Traveling with their human boss Azi, the sweet-natured robot Levi plays a similar role to the droids in Star Wars. They’re a semi-sentient machine built for a specific purpose and treated as something between appliance and pet. This unequal power dynamic becomes relevant when Levi begins to develop unexpected emotions and thought processes. Azi discovers fungus infiltrating the robot’s circuitry and wants to remove the outside contaminant, but Levi resists, embracing the changes it brings.

Levi becomes more and more independent, expressing curiosity and wonder toward Vesta’s ecosystem. Then in the season’s final act, Levi undergoes a Swamp Thing-like transformation. After their original metal body is destroyed by Hollow/Kamen, they’re reborn as a biological lifeform, generating new baby Levis like seedlings. In the visual language of Vesta’s landscape, Levi has finally gained a soul, embodied by a type of glowing white flower that blossoms whenever a creature dies.

Levi’s transformation flips the body horror genre on its head.


Considering the contrast in life experience between humans and robots in Scavengers Reign, Levi’s arc offers a thoughtful counterpoint to Sam and Kamen’s experiences. Technically all three of them are altered by alien organisms, but they have radically different reactions.

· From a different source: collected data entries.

(** C40 The auxiliary reports, on every answer of the panel.  The alive IPs
    are posted exactly as the keys of the map, then the detect logs exactly
    as the values of theirs, each only if there are any; a map is emptied
    as soon as the panel takes its own report, and stays as it is, with the
    error, if it does not.  So alive IPs that were taken are gone also if
    the detect logs are refused after them, and are not reported again.
    Nothing else changes, and the task is left unfinished only at a post
    that is never answered. *)
Theorem auxiliary_reports `{W : Wire} `{RE : RegexEngine} `{HO : HashOrder}
    (E : Env SupAwait SupShared sup_label) config s :
  let '(r, s') := report_auxiliary_state config s in
  let items := List.map (fun k => {| air_user_id := ak_user_id k; air_ip := ak_ip k |})
    (BoundedTtlMap.keys (alive_ips (local s))) in
  let logs := BoundedTtlMap.values (detect_logs (local s)) in
  let node := [("node_id", u64_decimal (Config.node_id (panel config)))] in
  let alive := {| req_path := "users/aliveip"; req_query := node; req_body := Some (BodyAliveIp items) |} in
  let detect := {| req_path := "users/detectlog"; req_query := node; req_body := Some (BodyDetectLog logs) |} in
  let no_ips := set_alive_ips (BoundedTtlMap.retain (fun _ _ => false) (alive_ips (local s))) (local s) in
  let no_logs := set_detect_logs (BoundedTtlMap.retain (fun _ _ => false) (detect_logs (local s))) no_ips in
  (r = OutOfFuel /\ unanswered /\ s' = s) \/
  (exists s1, posted alive (length items =? 0) s s1 false /\ (exists e, r = Err e) /\ s' = s1) \/
  exists s1, posted alive (length items =? 0) s s1 true /\
    let s2 := with_local no_ips s1 in
    if length logs =? 0 then r = Ok () /\ s' = s2
    else (r = OutOfFuel /\ unanswered /\ s' = s2) \/
      (posted detect false s2 s' false /\ exists e, r = Err e) \/
      exists s3, posted detect false s2 s3 true /\ r = Ok () /\ s' = with_local no_logs s3.
Proof.
  pose proof (auxiliary_wp config s) as Hw. unfold wp in Hw.
  by destruct (report_auxiliary_state config s) as [r s'].
Qed.

(** ** A run *)

Import Toy.

Definition toy_config : Config :=
  {| panel := {| base_url := "https://panel.example"; key := "secret"; Config.node_id := 7;
                 request_timeout_secs := 10; poll_interval_secs := 60;
                 traffic_report_interval_secs := 60; heartbeat_interval_secs := 60; ipv4_only := false |};
     node := {| listen_host := "0.0.0.0"; nc_method := "rc4-md5"; nc_protocol := "auth_aes128_md5";
                nc_obfs := "plain"; server_port := 43003; timeout_secs := 300; workers := 1;
                tcp_enabled := true; udp_enabled := true; enforce_forbidden := true;
                enforce_conn_limit := true; nc_audit_block := true; enforce_speed := true |};
     limits := {| max_users := 8; max_sessions := 8; session_ttl_secs := 600; max_udp_associations := 8;
                  udp_association_ttl_secs := 180; max_alive_ips := 8; alive_ip_ttl_secs := 600;
                  max_detect_logs := 8; detect_log_ttl_secs := 3600; max_accepts_per_port := 8 |} |}.

(** The carrier's row, and the row of user 42 with a device limit. *)
Definition toy_row (id port multi : Z) (password : string) (limit : option Z) : PanelUser :=
  {| pu_id := id; pu_user_id := None; pu_port := port; pu_password := password; pu_method := None;
     pu_protocol := None; pu_protocol_param := None; pu_obfs := None; pu_obfs_param := None;
     pu_enable := Some 1%Z; pu_is_multi_user := multi; pu_node_speedlimit := None;
     pu_node_connector := limit; pu_forbidden_ip := None; pu_forbidden_port := None |}.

It makes sense for Sam and Ursula to be horrified by the prospect of a mind-control parasite. Like any adult human, they have a strong sense of identity and bodily autonomy. But that wasn’t the case for Levi, who was originally programmed for obedience and limited emotional scope. Vesta’s fungus ultimately sets Levi free, sparking a level of adaptation and rejuvenation that simply isn’t possible for a human — and adding a thoughtful new wrinkle to the body horror subgenre along the way.

Scavengers Reign is streaming on Netflix.